BP Pas de rétention de l’information. De la transparence. Connaître ses collègues et comprendre leurs outils, collaborer, être conscient du contexte dans lequel nous travaillons. Avant même de parler politique, c’est une position éthique que j’aimerais avancer ici: en constatant combien le monde de l’art est devenu concurrentiel et le caractère consumériste de nombreuses structures qui lui sont consacrées, la seule position éthique que je peux adopter est celle du partage. Partage du savoir et des outils avec mes collègues (artistes, techniciens, etc.) et partage / communication de mes opinions et de mes inquiétudes concernant nos homologues (institutions et structures). Nous travaillons toujours dans des infrastructures alimentées par l’argent public, c’est-à-dire par l’argent du contribuable. D’après moi, la tendance actuelle qui consiste à leur appliquer des concepts et des stratégies libérales est extrêmement dangereuse pour les arts et pour la culture comme composants d’un système social interdépendant. À échelle très humaine, je considère le projet Gangplank comme une tentative dont l’objectif serait de dénoncer la concurrence qui existe dans la réalisation artistique, de démontrer qu’il est plus important de soutenir la recherche et la transmission du savoir que de spéculer sur les produits, et de relancer un débat impliquant l’ensemble des parties engagées dans la réalisation des œuvres scéniques (artistes / techniciens, structures, institutions).

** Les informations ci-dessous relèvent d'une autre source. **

(* ===== verification/FailedRoutes.v ===== *)
(** The return of a failed route (ObservationRuns.v): once an outage is confirmed, a
    candidate is out of the working pool until full probes that were started after
    the outage have succeeded. *)
From Stdlib Require Import Floats.
From S2P Require Import Prelude Effects GoOrder GoFloat GoStrings GoSort QoE DataPlan Handlers StoreTables StoreLogic StoreSample RouteRecovery CandidateState Observations ObservationRuns ObservationSafety.

#[local] Open Scope Z_scope.
#[local] Open Scope effect_scope.

(** ** The streak of full successes *)

Definition streak (fp : string) (d : Database) : Z :=
  from_option pr_full_success_streak 0 (candidate_probe_state d !! fp).

(** At most one success counts. *)
Definition low (fp : string) (d d' : Database) : Prop := streak fp d <= 1 -> streak fp d' <= 1.

#[export] Instance low_preorder fp : PreOrder (low fp).
Proof. split; [by intros d Hd|]. intros d1 d2 d3 H1 H2 Hd. by apply H2, H1. Qed.

Lemma low_rows fp d d' : candidate_probe_state d' = candidate_probe_state d -> low fp d d'.
Proof. unfold low, streak. by intros ->. Qed.

Lemma low_probes fp d f :
  (streak fp d <= 1 ->
   from_option pr_full_success_streak 0 (f (candidate_probe_state d) !! fp) <= 1) ->
  low fp d (set_probes f d).
Proof. intros Hf Hd. unfold streak. destruct d; simpl. by apply Hf. Qed.

Lemma low_alter fp d key f :
  (forall r, pr_full_success_streak (f r) = pr_full_success_streak r) ->
  low fp d (set_probes (alter f key) d).
Proof.
  intros Hf. apply low_probes. unfold streak. intros Hd.
  destruct (decide (key = fp)) as [<-|Hn]; [rewrite lookup_alter_eq|by rewrite lookup_alter_ne].
  destruct (candidate_probe_state d !! key); simpl in *; [by rewrite Hf|done].
Qed.

Lemma low_fmap fp d f : (forall r, pr_full_success_streak (f r) = pr_full_success_streak r) ->
  low fp d (set_probes (fmap f) d).
Proof.
  intros Hf. apply low_probes. unfold streak. intros Hd. rewrite lookup_fmap.
  destruct (candidate_probe_state d !! fp); simpl in *; [by rewrite Hf|done].
Qed.

(** *** Probe results *)

Definition is_full_success (t : ProbeTransition) : bool :=
  pt_Full t && pt_Success t && negb (pt_InfrastructureFailure t).

Lemma reset_streak s now w : 
  ps_FullSuccessStreak (resetCandidateWindow s now w) <= Z.max 0 (ps_FullSuccessStreak s) /\
  ps_Fingerprint (resetCandidateWindow s now w) = ps_Fingerprint s.
Proof.
  unfold resetCandidateWindow. destruct (_ || _); [split; lia || done|]. cbn zeta.
  destruct (is_qualified s) eqn:E; destruct s; simpl in *; unfold is_qualified in *; simpl in *;
    rewrite E; simpl; split; lia || done.
Qed.

Lemma prepare_streak t s :
  ps_FullSuccessStreak (prepare_probe_state t s) <= Z.max 0 (ps_FullSuccessStreak s) /\
  ps_Fingerprint (prepare_probe_state t s) = ps_Fingerprint s.
Proof.
  unfold prepare_probe_state. cbn zeta.
  set (s1 := if str_eqb (pt_CandidateID t) EmptyString then s else _).
  assert (ps_FullSuccessStreak s1 = ps_FullSuccessStreak s /\ ps_Fingerprint s1 = ps_Fingerprint s)
    as [E1 F1] by (unfold s1; by destruct (str_eqb _ _), s).
  set (s2 := if str_eqb (pt_SourceID t) EmptyString then s1 else _).
  assert (ps_FullSuccessStreak s2 = ps_FullSuccessStreak s /\ ps_Fingerprint s2 = ps_Fingerprint s)
    as [E2 F2] by (rewrite <- E1, <- F1; unfold s2; by destruct (str_eqb (pt_SourceID t) _), s1).
  set (s3 := if pt_InfrastructureFailure t then s2 else _).
  assert (ps_FullSuccessStreak s3 <= Z.max 0 (ps_FullSuccessStreak s) /\
          ps_Fingerprint s3 = ps_Fingerprint s) as [E3 F3].
  { rewrite <- E2, <- F2. unfold s3. destruct (pt_InfrastructureFailure t); [split; lia || done|].
    apply reset_streak. }
  destruct (time_is_zero _); [|done]. by destruct s3.
Qed.

Lemma apply_streak t s : is_full_success t = false ->
  ps_FullSuccessStreak (apply_transition t s).1 <= Z.max 1 (ps_FullSuccessStreak s).
Proof.
  unfold is_full_success, apply_transition. intros Ht.
  destruct (pt_InfrastructureFailure t).
  { unfold probed. by destruct (pt_Full t), s; simpl; lia. }
  destruct (pt_Full t && negb (pt_Success t) && _ && _).
  { unfold soft_failure. cbn zeta. by destruct (str_eqb _ _), s; simpl; case_if; simpl; lia. }
  destruct (negb (pt_Success t) && _ && _); [by destruct s; simpl; lia|].
  destruct (pt_Success t) eqn:Es; cbn [negb].
  - rewrite !andb_true_r in Ht. rewrite Ht. unfold fast_success. cbn zeta.
    by destruct (is_qualified s), s; simpl; lia.
  - unfold ordinary_failure, probed. cbn zeta.
    by destruct (pt_Full t), s; simpl; unfold is_qualified; simpl; repeat case_if; simpl; lia.
Qed.

Lemma apply_fingerprint t s : ps_Fingerprint (apply_transition t s).1 = ps_Fingerprint s.
Proof.
  unfold apply_transition. destruct (pt_InfrastructureFailure t).
  { unfold probed. by destruct (pt_Full t), s. }
  destruct (pt_Full t && negb (pt_Success t) && _ && _).
  { unfold soft_failure. cbn zeta. by destruct (str_eqb _ _), s; simpl; case_if. }
  destruct (negb (pt_Success t) && _ && _); [by destruct s|].
  destruct (negb (pt_Success t)).
  - unfold ordinary_failure, probed. cbn zeta.
    by destruct (pt_Full t), s; simpl; unfold is_qualified; simpl; repeat case_if.
  - destruct (pt_Full t); [unfold full_success|unfold fast_success]; cbn zeta.
    + destruct s; simpl. by repeat case_if.
    + by destruct (is_qualified s), s.
Qed.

Je vois également Gangplank comme un anti-lobby, parce qu’il parvient à échapper aussi bien à la notion d’intérêt commun («intérêt commun» au singulier ; ce qui ici est important) qu’à celle du conflit d’intérêt. La pluralité, les différences constituent le terreau de ce que nous voulons partager et de ce sur quoi nous voulons travailler.
Maika Knoblich Gangplank questionne la notion de zones d’expertise, ce qui confère donc à son action un caractère politique. Je pense que le domaine des arts du spectacle est malheureusement toujours défini par la paternité de l’œuvre et divise le processus créatif par une définition très stricte des rôles trop rarement dérangée. Gangplank cherche à partager le savoir, à rendre le processus créatif plus accessible et à provoquer l’échange, ce qui est contraire au sens de la hiérarchie intrinsèquement contenu dans la notion d’expert.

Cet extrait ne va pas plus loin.